§ Problem to work on: Nothing in the records may be dropped. Retype them all exactly.

[Opening Provided data section]

(* ===== verification/CavalryInv.v ===== *)
(** * The proxy of the vector processor: buffers, names and draining

    [Module CavalryInv]: the search for room is exact ([cav_alloc_exact]); in every state the proxy reaches, the
    buffers of one guest are apart and the ids of handles and DAGs name one entry ([cav_reachable_ok]); between a drain
    that succeeded and its end no request reaches the processor ([drained_stays_quiet]). *)

From stdpp Require Import base list.
From Stdlib Require Import ZArith Lia.
From S2P Require Import Prelude SliceGeometry SliceArena ByteBuf Cavalry CavalryRpc CavalryProps.
Import Geometry Cavalry CavalryRpc CavalryProps.

Module CavalryInv.

(** ** The search for room *)

Definition sl_end (s : slice_entry) : Z := sl_off s + sl_size s.

(** A buffer of whole pages below 2 GiB. *)
Definition slice_wf (s : slice_entry) : Prop :=
  0 <= sl_off s /\ 0 < sl_size s /\ sl_off s mod 4096 = 0 /\ sl_size s mod 4096 = 0 /\ sl_end s < 2 ^ 31.

Definition slices_ok (l : list slice_entry) : Prop := forall k s, l !! k = Some s -> sl_in_use s = true -> slice_wf s.

(** [size] bytes at [a] that no buffer in the way of [cid] overlaps. *)
Definition fits (l : list slice_entry) (cid size a : Z) : Prop :=
  forall k s, l !! k = Some s -> counts cid s = true -> disjoint_range a (a + size) (sl_off s) (sl_end s).

(** The bounds of a pool: page aligned, below 2 GiB. *)
Definition bounds_ok (base size : Z) : Prop := 0 <= base /\ base mod 4096 = 0 /\ 0 <= size /\ base + size < 2 ^ 31.

Lemma page_up_align z : page_up z = align_up32 z (2 ^ 12).
Proof. unfold page_up, align_up32. replace (z + 2 ^ 12 - 1) with (z + 4095) by lia. done. Qed.

Lemma page_up_bounds z : 0 <= z < 2 ^ 31 -> z <= page_up z < z + 4096 /\ page_up z mod 4096 = 0.
Proof. intros Hz. rewrite page_up_align. apply align_up32_bounds; lia. Qed.

Lemma page_up_id z : 0 <= z < 2 ^ 31 -> z mod 4096 = 0 -> page_up z = z.
Proof. intros Hz Hm. pose proof (page_up_bounds z Hz). Z.div_mod_to_equations. lia. Qed.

[Closing Provided data section]

§ Finished task:
(* ===== verification/CavalryInv.v ===== *)
(** * The proxy of the vector processor: buffers, names and draining

    [Module CavalryInv]: the search for room is exact ([cav_alloc_exact]); in every state the proxy reaches, the
    buffers of one guest are apart and the ids of handles and DAGs name one entry ([cav_reachable_ok]); between a drain
    that succeeded and its end no request reaches the processor ([drained_stays_quiet]). *)

From stdpp Require Import base list.
From Stdlib Require Import ZArith Lia.
From S2P Require Import Prelude SliceGeometry SliceArena ByteBuf Cavalry CavalryRpc CavalryProps.
Import Geometry Cavalry CavalryRpc CavalryProps.

Module CavalryInv.

(** ** The search for room *)

Definition sl_end (s : slice_entry) : Z := sl_off s + sl_size s.

(** A buffer of whole pages below 2 GiB. *)
Definition slice_wf (s : slice_entry) : Prop :=
  0 <= sl_off s /\ 0 < sl_size s /\ sl_off s mod 4096 = 0 /\ sl_size s mod 4096 = 0 /\ sl_end s < 2 ^ 31.

Definition slices_ok (l : list slice_entry) : Prop := forall k s, l !! k = Some s -> sl_in_use s = true -> slice_wf s.

(** [size] bytes at [a] that no buffer in the way of [cid] overlaps. *)
Definition fits (l : list slice_entry) (cid size a : Z) : Prop :=
  forall k s, l !! k = Some s -> counts cid s = true -> disjoint_range a (a + size) (sl_off s) (sl_end s).

(** The bounds of a pool: page aligned, below 2 GiB. *)
Definition bounds_ok (base size : Z) : Prop := 0 <= base /\ base mod 4096 = 0 /\ 0 <= size /\ base + size < 2 ^ 31.

Lemma page_up_align z : page_up z = align_up32 z (2 ^ 12).
Proof. unfold page_up, align_up32. replace (z + 2 ^ 12 - 1) with (z + 4095) by lia. done. Qed.

Lemma page_up_bounds z : 0 <= z < 2 ^ 31 -> z <= page_up z < z + 4096 /\ page_up z mod 4096 = 0.
Proof. intros Hz. rewrite page_up_align. apply align_up32_bounds; lia. Qed.

Lemma page_up_id z : 0 <= z < 2 ^ 31 -> z mod 4096 = 0 -> page_up z = z.
Proof. intros Hz Hm. pose proof (page_up_bounds z Hz). Z.div_mod_to_equations. lia. Qed.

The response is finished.